HOW TO COMPLETE THIS TASK. Starting at the line that contains "gravity to the" and ending at the line that contains "(** The bird falls", the lines below are to be given again exactly, with nothing added.

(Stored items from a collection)

(* ===== verification/Bird.v ===== *)
(** * Bird: the physics body ([bird.flap], [bird.update], [bird.draw])

    Lines 23-46 of [Index.ts].  [update] consumes the pending flap, adds
    gravity to the velocity, adds the velocity to the position and clamps
    the position to the canvas, first at the top and then at the bottom.
    The velocity is never clamped. *)

From Stdlib Require Import Qminmax.
From S2P Require Import Prelude Globals.

Local Open Scope Q_scope.

Section Bird.
Context `{cv : Canvas}.

(** [flap()], line 30. *)
Definition flap (g : Game) : Game := set_birdVelocity FLAP_STRENGTH g.

(** [update()], lines 32-41. *)
Definition update (g : Game) : Game :=
  let g := if birdFlap g then g |> set_birdFlap false |> flap else g in
  let g := set_birdVelocity (birdVelocity g + GRAVITY) g in
  let g := set_birdY (birdY g + birdVelocity g) g in
  let g := if decide (birdY g < 0) then set_birdY 0 g else g in
  if decide (birdY g + bird_height > canvas_height)
  then set_birdY (canvas_height - bird_height) g
  else g.

(** [draw()], lines 42-45. *)
Definition draw (g : Game) : list HostCall :=
  [fillStyle bird_color; fillRect bird_x (birdY g) bird_width bird_height].

(** The velocity a frame starts from: the impulse when a flap is pending. *)
Definition launch_velocity (g : Game) : Q :=
  if birdFlap g then FLAP_STRENGTH else birdVelocity g.

(** The position clamp as a formula: first raised to 0, then lowered to
    the floor. *)
Definition clampY (y : Q) : Q := Qmin (Qmax 0 y) (canvas_height - bird_height).

(** The bird is inside the canvas. *)
Definition bird_in_canvas (g : Game) : Prop :=
  0 <= birdY g <= canvas_height - bird_height.

(** [n] frames of physics with no key pressed in between. *)
Definition updates (n : nat) (g : Game) : Game := Nat.iter n update g.

(** The position of a bird that rests on the bottom edge. *)
Definition floorY : Q := canvas_height - bird_height.

(** The bird falls by at least one pixel per frame. *)
Definition falling_fast (g : Game) : Prop := birdFlap g = false /\ 0.4 <= birdVelocity g.

(** Frames after which a flap is spent: gravity has turned the impulse of
    12 into a fall of more than one pixel per frame. *)
Definition flap_frames : nat := 21.

(** Frames after which a bird left alone is on the floor, at the latest. *)
Definition landing_frames : nat := (flap_frames + Z.to_nat (canvas_height - bird_height))%nat.

End Bird.

Arguments update : simpl never.
Arguments updates : simpl never.

(** ** Example states *)

(** A falling bird 5 pixels above the floor of the portrait canvas. *)
Definition near_floor : Game := mkGame 575 9 false 0 [] 0.

(** A bird in mid-air with a flap pending. *)
Definition flapping : Game := mkGame 300 4.2 true 3 [] 16.

(** A bird at rest on the floor of the portrait canvas. *)
Definition resting : Game := mkGame 580 3 false 0 [] 0.

Section BirdFacts.
Context `{cv : Canvas}.
Implicit Types (g : Game).

(** ** The assignments of [update], collected *)

(** The state [update] returns, with the values of its five steps written
    as one record: the branches of the code are the two tests on the
    position. *)
Lemma update_unfold g :
  update g =
    let v := (launch_velocity g + GRAVITY)%Q in
    let y := (birdY g + v)%Q in
    let y0 := if decide (y < 0)%Q then 0%Q else y in
    mkGame
      (if decide (y0 + bird_height > canvas_height)%Q
       then (canvas_height - bird_height)%Q else y0)
      v false (score g) (pipes g) (lastTime g).
Proof.
  destruct g as [? ? [] ? ? ?]; unfold update, launch_velocity, flap; cbv zeta; by case_cmp.
Qed.

(** ** What [update] leaves alone *)

Lemma update_score g : score (update g) = score g.
Proof. by rewrite update_unfold. Qed.

Lemma update_pipes g : pipes (update g) = pipes g.
Proof. by rewrite update_unfold. Qed.

Lemma update_lastTime g : lastTime (update g) = lastTime g.
Proof. by rewrite update_unfold. Qed.

(** [update] commutes with the assignment of a variable it does not read. *)
Lemma update_set_lastTime (t : Q) g : update (set_lastTime t g) = set_lastTime t (update g).
Proof. by rewrite !update_unfold. Qed.

Lemma update_set_pipes l g : update (set_pipes l g) = set_pipes l (update g).
Proof. by rewrite !update_unfold. Qed.

Lemma update_set_score z g : update (set_score z g) = set_score z (update g).
Proof. by rewrite !update_unfold. Qed.

(** ** The flap flag *)

(** Whatever the flag was, it is clear after [update]: a flap request is
    consumed by the frame that applies it. *)
Lemma update_consumes_flap g : birdFlap (update g) = false.
Proof. by rewrite update_unfold. Qed.

(** ** The velocity *)

(** The velocity after [update] is the launch velocity plus gravity,
    whether or not the position was clamped. *)
Lemma update_velocity g : birdVelocity (update g) = launch_velocity g + GRAVITY.
Proof. by rewrite update_unfold. Qed.

(** ** The position *)

Lemma update_birdY_cases g :
  let y := birdY g + (launch_velocity g + GRAVITY) in
  birdY (update g) =
    let y0 := if decide (y < 0) then 0 else y in
    if decide (y0 + bird_height > canvas_height) then canvas_height - bird_height else y0.
Proof. by rewrite update_unfold. Qed.

(** When the canvas is at least as tall as the bird, [update] leaves the
    bird inside the canvas, from any state. *)
Lemma update_clamped g :
  (bird_height <= canvas_height)%Z -> bird_in_canvas (update g).
Proof.
  intros Hh. unfold bird_in_canvas. rewrite update_birdY_cases. unfold bird_height in *.
  simpl. case_cmp; split; qz.
Qed.

(** C21: on a canvas lower than the bird the second clamp undoes the first:
    the bird is put above the top edge, at a negative position. *)
Theorem update_low_canvas g :
  (0 <= canvas_height < bird_height)%Z ->
  birdY (update g) = canvas_height - bird_height /\ birdY (update g) < 0.
Proof.
  intros Hh. rewrite update_birdY_cases. unfold bird_height in *. simpl.
  case_cmp; (split; [done || (exfalso; qz) | qz]).
Qed.

(** The two tests of [update] compute the clamp formula [clampY] of the
    unclamped position. *)
Lemma update_birdY_clamp g :
  (bird_height <= canvas_height)%Z ->
  birdY (update g) == clampY (birdY g + (launch_velocity g + GRAVITY)).
Proof.
  intros Hh. rewrite update_birdY_cases. unfold clampY, bird_height in *. simpl.
  set (y := birdY g + _).
  destruct (Q.max_spec 0 y) as [[? ->]|[? ->]], (Q.min_spec y (canvas_height - 20%Z))
    as [[? E1]|[? E1]], (Q.min_spec 0 (canvas_height - 20%Z)) as [[? E2]|[? E2]];
    try rewrite E1; try rewrite E2; case_cmp; qz.
Qed.

(** The field [bird.y] is not the bird's position: on a canvas with room
    to fall, the first frame moves the position by [GRAVITY] away from
    it. *)
Lemma bird_y_stale :
  (42 <= canvas_height)%Z -> birdY (update initial) == bird_y + GRAVITY.
Proof.
  intros Hh. rewrite update_birdY_cases.
  unfold bird_y, bird_height, launch_velocity, GRAVITY. simpl. case_cmp; qz.
Qed.

(** ** Several frames without a key press *)

Lemma updates_S n g : updates (S n) g = update (updates n g).
Proof. done. Qed.

Lemma updates_S_r n g : updates (S n) g = updates n (update g).
Proof. unfold updates. by rewrite Nat.iter_succ_r. Qed.

Lemma updates_add n m g : updates (n + m) g = updates n (updates m g).
Proof. unfold updates. by rewrite Nat.iter_add. Qed.

Lemma updates_flap n g : birdFlap (updates (S n) g) = false.
Proof. rewrite updates_S. apply update_consumes_flap. Qed.



Lemma inject_Z_S (n : nat) : inject_Z (Z.of_nat (S n)) == inject_Z (Z.of_nat n) + 1.
Proof. rewrite Nat2Z.inj_succ. unfold Z.succ. by rewrite inject_Z_plus. Qed.

Lemma inject_Z_nat_nonneg (n : nat) : 0 <= inject_Z (Z.of_nat n).
Proof. change 0 with (inject_Z 0). rewrite <- Zle_Qle. lia. Qed.

(** After [n+1] frames without a key press the velocity is the launch
    velocity plus [n+1] times gravity; clamping the position never touches
    it. *)
Lemma updates_velocity n g :
  birdVelocity (updates (S n) g) == launch_velocity g + Z.of_nat (S n) * GRAVITY.
Proof.
  induction n as [|n IH].
  - rewrite updates_S, update_velocity. change (updates 0 g) with g.
    change (inject_Z (Z.of_nat 1)) with 1. ring.
  - rewrite updates_S, update_velocity. unfold launch_velocity at 1.
    rewrite updates_flap, IH, (inject_Z_S (S n)). ring.
Qed.

(** A bird falling fast keeps falling fast, and moves down by at least one
    pixel unless it reaches the floor. *)
Lemma update_falling_fast g :
  (bird_height <= canvas_height)%Z -> bird_in_canvas g -> falling_fast g ->
  falling_fast (update g) /\
  (birdY (update g) == floorY \/ birdY g + 1 <= birdY (update g)).
Proof.
  intros Hh [Hy0 Hy1] [Hf Hv]. unfold falling_fast, floorY in *.
  rewrite update_consumes_flap, update_velocity, update_birdY_cases.
  unfold launch_velocity, GRAVITY, bird_height in *. rewrite Hf. simpl.
  split; [split; [done | lra] |]. case_cmp; try (left; lra); try (right; lra); exfalso; lra.
Qed.

Lemma updates_land d g :
  (bird_height <= canvas_height)%Z -> bird_in_canvas g -> falling_fast g ->
  floorY - birdY g <= Z.of_nat d -> birdY (updates d g) == floorY.
Proof.
  intros Hh. revert g. induction d as [|d IH]; intros g Hc Hf Hd.
  - destruct Hc as [_ ?]. change (updates 0 g) with g. unfold floorY in *.
    change (inject_Z (Z.of_nat 0)) with 0 in Hd. lra.
  - rewrite updates_S_r.
    destruct (update_falling_fast g Hh Hc Hf) as [Hf' Hy].
    apply IH; [by apply update_clamped | done |].
    rewrite inject_Z_S in Hd. pose proof (inject_Z_nat_nonneg d).
    unfold floorY in *. destruct Hy; lra.
Qed.

(** After [flap_frames] frames any impulse is spent. *)
Lemma updates_spent g :
  FLAP_STRENGTH <= launch_velocity g -> falling_fast (updates flap_frames g).
Proof.
  intros Hv. split; [apply updates_flap |].
  unfold flap_frames. rewrite updates_velocity. unfold FLAP_STRENGTH, GRAVITY in *.
  change (inject_Z (Z.of_nat 21)) with 21. lra.
Qed.

(** C11: a bird left alone lands.  From any state whose launch velocity is
    at least the flap impulse, after [landing_frames] frames without a key
    press, and at every later frame, the bird rests on the floor. *)
Theorem bird_lands g m :
  (bird_height <= canvas_height)%Z -> FLAP_STRENGTH <= launch_velocity g ->
  (landing_frames <= m)%nat -> birdY (updates m g) == floorY.
Proof.
  intros Hh Hv Hm. unfold landing_frames in Hm.
  replace m with ((m - flap_frames) + flap_frames)%nat by lia. rewrite updates_add.
  pose proof (update_clamped (updates 20 g) Hh) as Hc.
  rewrite <- updates_S in Hc. fold flap_frames in Hc.
  apply updates_land; [done | done | by apply updates_spent |].
  destruct Hc as [Hy0 _]. unfold floorY.
  assert (canvas_height - bird_height <= Z.of_nat (m - flap_frames))%Z as Hd by lia.
  rewrite Zle_Qle, inject_Z_minus in Hd. lra.
Qed.

(** A bird on the floor with a downward velocity stays there. *)
Lemma update_on_floor g :
  (bird_height <= canvas_height)%Z -> birdY g == floorY ->
  0 <= launch_velocity g + GRAVITY -> birdY (update g) == floorY.
Proof.
  intros Hh Hy Hv. rewrite update_birdY_cases. unfold floorY, bird_height in *. simpl.
  case_cmp; qz.
Qed.

(** C20: the velocity is not reset at the floor: while the bird rests
    there, its velocity grows by gravity every frame, without bound. *)
Theorem velocity_grows_on_floor n g :
  (bird_height <= canvas_height)%Z -> birdY g == floorY -> birdFlap g = false ->
  0 <= birdVelocity g ->
  birdY (updates n g) == floorY
  /\ birdVelocity (updates n g) == birdVelocity g + Z.of_nat n * GRAVITY.
Proof.
  intros Hh Hy Hf Hv. induction n as [|n [IHy IHv]].
  - split; [done |]. change (updates 0 g) with g. simpl. ring.
  - pose proof (inject_Z_nat_nonneg n).
    assert (birdFlap (updates n g) = false) as Hfn
      by (destruct n; [done | apply updates_flap]).
    rewrite updates_S. split.
    + apply update_on_floor; [done | done |]. unfold launch_velocity, GRAVITY in *.
      rewrite Hfn, IHv. nra.
    + rewrite update_velocity. unfold launch_velocity. rewrite Hfn, IHv, inject_Z_S. ring.
Qed.

(** ** Equivalent states *)

#[export] Instance launch_velocity_proper : Proper (game_eq ==> Qeq) launch_velocity.
Proof.
  intros g1 g2 Hg. unfold launch_velocity. rewrite (birdFlap_proper _ _ Hg).
  destruct (birdFlap g2); [done | by rewrite Hg].
Qed.

#[export] Instance update_proper : Proper (game_eq ==> game_eq) update.
Proof.
  intros g1 g2 Hg. repeat split.
  - rewrite !update_birdY_cases. simpl.
    pose proof (launch_velocity_proper _ _ Hg) as Hv.
    pose proof (birdY_proper _ _ Hg) as Hy.
    case_cmp; lra.
  - rewrite !update_velocity. by rewrite Hg.
  - by rewrite !update_consumes_flap.
  - rewrite !update_score. by apply score_proper.
  - rewrite !update_pipes. by apply pipes_proper.
  - rewrite !update_lastTime. by apply lastTime_proper.
Qed.

End BirdFacts.

(** ** The theorems at concrete states *)



(** On the default canvas the flapping bird is on the floor after 151
    frames. *)
Lemma bird_lands_witness :
  birdY (@updates default_canvas 151 flapping) == @floorY default_canvas.
Proof. apply (@bird_lands default_canvas flapping 151); by vm_compute. Defined.

(** Five frames on the floor: the position stays, the velocity has grown
    from 3 to 6. *)
Lemma velocity_grows_on_floor_witness :
  birdY (@updates portrait_canvas 5 resting) == @floorY portrait_canvas
  /\ birdVelocity (@updates portrait_canvas 5 resting) == 3 + 5%Z * GRAVITY.
Proof. apply (@velocity_grows_on_floor portrait_canvas 5 resting); by vm_compute. Defined.

(** On the strip canvas, 15 pixels high, the bird is put at [-5]. *)
Lemma update_low_canvas_witness :
  birdY (@update strip_canvas near_floor) = 15%Z - bird_height
  /\ birdY (@update strip_canvas near_floor) < 0.
Proof. by apply (@update_low_canvas strip_canvas near_floor). Defined.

RESPONSE AREA.
    gravity to the velocity, adds the velocity to the position and clamps
    the position to the canvas, first at the top and then at the bottom.
    The velocity is never clamped. *)

From Stdlib Require Import Qminmax.
From S2P Require Import Prelude Globals.

Local Open Scope Q_scope.

Section Bird.
Context `{cv : Canvas}.

(** [flap()], line 30. *)
Definition flap (g : Game) : Game := set_birdVelocity FLAP_STRENGTH g.

(** [update()], lines 32-41. *)
Definition update (g : Game) : Game :=
  let g := if birdFlap g then g |> set_birdFlap false |> flap else g in
  let g := set_birdVelocity (birdVelocity g + GRAVITY) g in
  let g := set_birdY (birdY g + birdVelocity g) g in
  let g := if decide (birdY g < 0) then set_birdY 0 g else g in
  if decide (birdY g + bird_height > canvas_height)
  then set_birdY (canvas_height - bird_height) g
  else g.

(** [draw()], lines 42-45. *)
Definition draw (g : Game) : list HostCall :=
  [fillStyle bird_color; fillRect bird_x (birdY g) bird_width bird_height].

(** The velocity a frame starts from: the impulse when a flap is pending. *)
Definition launch_velocity (g : Game) : Q :=
  if birdFlap g then FLAP_STRENGTH else birdVelocity g.

(** The position clamp as a formula: first raised to 0, then lowered to
    the floor. *)
Definition clampY (y : Q) : Q := Qmin (Qmax 0 y) (canvas_height - bird_height).

(** The bird is inside the canvas. *)
Definition bird_in_canvas (g : Game) : Prop :=
  0 <= birdY g <= canvas_height - bird_height.

(** [n] frames of physics with no key pressed in between. *)
Definition updates (n : nat) (g : Game) : Game := Nat.iter n update g.

(** The position of a bird that rests on the bottom edge. *)
Definition floorY : Q := canvas_height - bird_height.

(** The bird falls by at least one pixel per frame. *)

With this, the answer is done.